A retinal diffusible factor modulates the pineal gland clock in zebrafish

HERNANDEZ DE BORSETTI N.E; BORSETTI H.M. ; CAHILL G.M.

California

Conferencia; Gordon Research Conference, Pineal Cell Biology; 2006

A retinal diffusible factor modulates the pineal gland clock in zebrafish Hernandez de Borsetti N.E.*, Borsetti H.M. and Cahill G.M. Department of Biology and Biochemistry, Science and Research Building II, University of Houston, Houston, Tx 77204, U.S.A. Two photoreceptive organs that secret melatonin rhythmically, pineal gland and eyes, were originally described in teleost. Several reports demonstrated a clock responsive to light controlling melatonin levels at about 24 hours postfertilization, while retina is not yet differentiated, suggesting pineal gland as a candidate for an early clock structure in embryos. The larval pineal gland can function as an input structure and also as an oscillator when it secretes melatonin. However, little is known about how both structures interact in adult zebrafish. Considering that both structures posses an intrinsic clock responsive to light regulating their melatonin secretion communication between them is to be expected.
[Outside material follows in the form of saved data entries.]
Lemma um_encodedValue_json w : ∀ fuel d, 33 <= Z.of_nat fuel + d → d + value_depth w <= 32 →
  plain_data w = true → representable w = true → um_encodedValue fuel (Some (json_encodedValue (encoded w))) = Ok (encoded w).
Proof.
  induction w as [v Hv|p v IH|ty items IH|ty es IH] using value_ind'; intros fuel d Hfuel Hd Hp Hr; [|done| |].
  - destruct fuel as [|fuel]; [exfalso; pose proof (value_size_nonneg v); lia|].
    destruct v as [|b|s|kind z|kind f|b| | | | | | | | | | | | | | | | | | |]; try done; cbn [encoded].
    + read_value. rewrite (um_ptr_Some _ _ s) by (done || apply um_string_jstring). done.
    + cbn in Hr. case_bool_decide; apply andb_true_iff in Hr as [Hlo%Z.leb_le Hhi%Z.ltb_lt]; read_value;
        rewrite (um_ptr_Some _ _ z) by (done || apply um_int_jint; lia); done.
    + cbn in Hr. read_value. rewrite (um_ptr_Some _ _ f); [done|done|].
      by apply um_float_json.
    + read_value. rewrite (um_ptr_Some _ _ (EncodeToString (slice_list b))) by (done || apply um_string_jstring). done.
  - apply depth_items in Hd as [Hd0 Hd]. destruct fuel as [|fuel]; [lia|]. cbn [encoded]. read_value.
    cbn in Hp, Hr. apply andb_true_iff in Hp as [_ Hp%plain_items]. rewrite forallb_forall in Hr.
    rewrite (um_ptr_Some _ _ (encoded <$> items)); [done|done|].
    apply um_list_jlist, Forall_fmap, Forall_forall. intros x Hx. rewrite Forall_forall in IH, Hp, Hd.
    apply (IH x Hx fuel (d + 1)); [lia|by apply Hd|by apply Hp|by apply Hr, list_elem_of_In].
  - apply depth_entries in Hd as [Hd0 Hd]. destruct fuel as [|fuel]; [lia|]. cbn [encoded]. read_value.
    cbn in Hp, Hr. apply andb_true_iff in Hp as [_ Hp%plain_entries]. rewrite forallb_forall in Hr.
    rewrite (um_ptr_Some _ _ ((λ e, (default "" (key_text e.1), encoded e.2)) <$> es)); [done|done|].
    apply um_map_json, Forall_fmap, Forall_forall. intros x Hx. rewrite Forall_forall in IH, Hp, Hd.
    apply (IH x Hx fuel (d + 1)); [lia|by apply Hd|by apply Hp|by apply (Hr x), list_elem_of_In].
Qed.

(** The texts of the values fit into the JSON text. *)
Lemma list_sum_member {A} (f : A → nat) (l : list A) x : x ∈ l → (f x <= list_sum (f <$> l))%nat.
Proof. induction 1 as [x l|x y l _ IH]; cbn in *; unfold list_sum in *; lia. Qed.

Lemma text_size_member fs name v : (name, Some v) ∈ fs → (text_size v <= text_size (object fs))%nat.
Proof.
  intros Hin. cbn [object text_size].
  assert ((bytes_of_string name, v) ∈ members_of_fields fs) as Hm by (apply list_elem_of_omap; by exists (name, Some v)).
  apply (list_sum_member (λ m, length m.1 + text_size m.2)%nat) in Hm. cbn in Hm. lia.
Qed.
We approached that possible communication by co-culturing pineal glands from adult Per-3-Luc transgenic zebrafish with retina from adult wild type zebrafish. The rhythmic expression of pineal gland Per-3-luc was measured during 7 days by topcount scintillation. As a result of the co-culture pineal gland exhibit an about 1hr shorter period of Per-3-luc rhythmicity when compared with the rhythmicity of pineal gland alone. The experiment was repeated using for co-cultures retinas from cryptocrome2a (cry2a) mutant zebrafish. Cryptochrome2a (Cry2a) protein is highly expressed in retina and the mutation results in a truncated Cry2a protein lacking its C-terminal. Retinas from cry2a zebrafish failed to induce the shortening of Per-3-luc pineal gland period remaining unaffected We conclude that retina can modulate the pineal gland intrinsic clock through a diffusible factor which is absent in retinas deficient in cry2a. Then, the C-terminal of Cry2a is required for the production or release of that diffusible factor.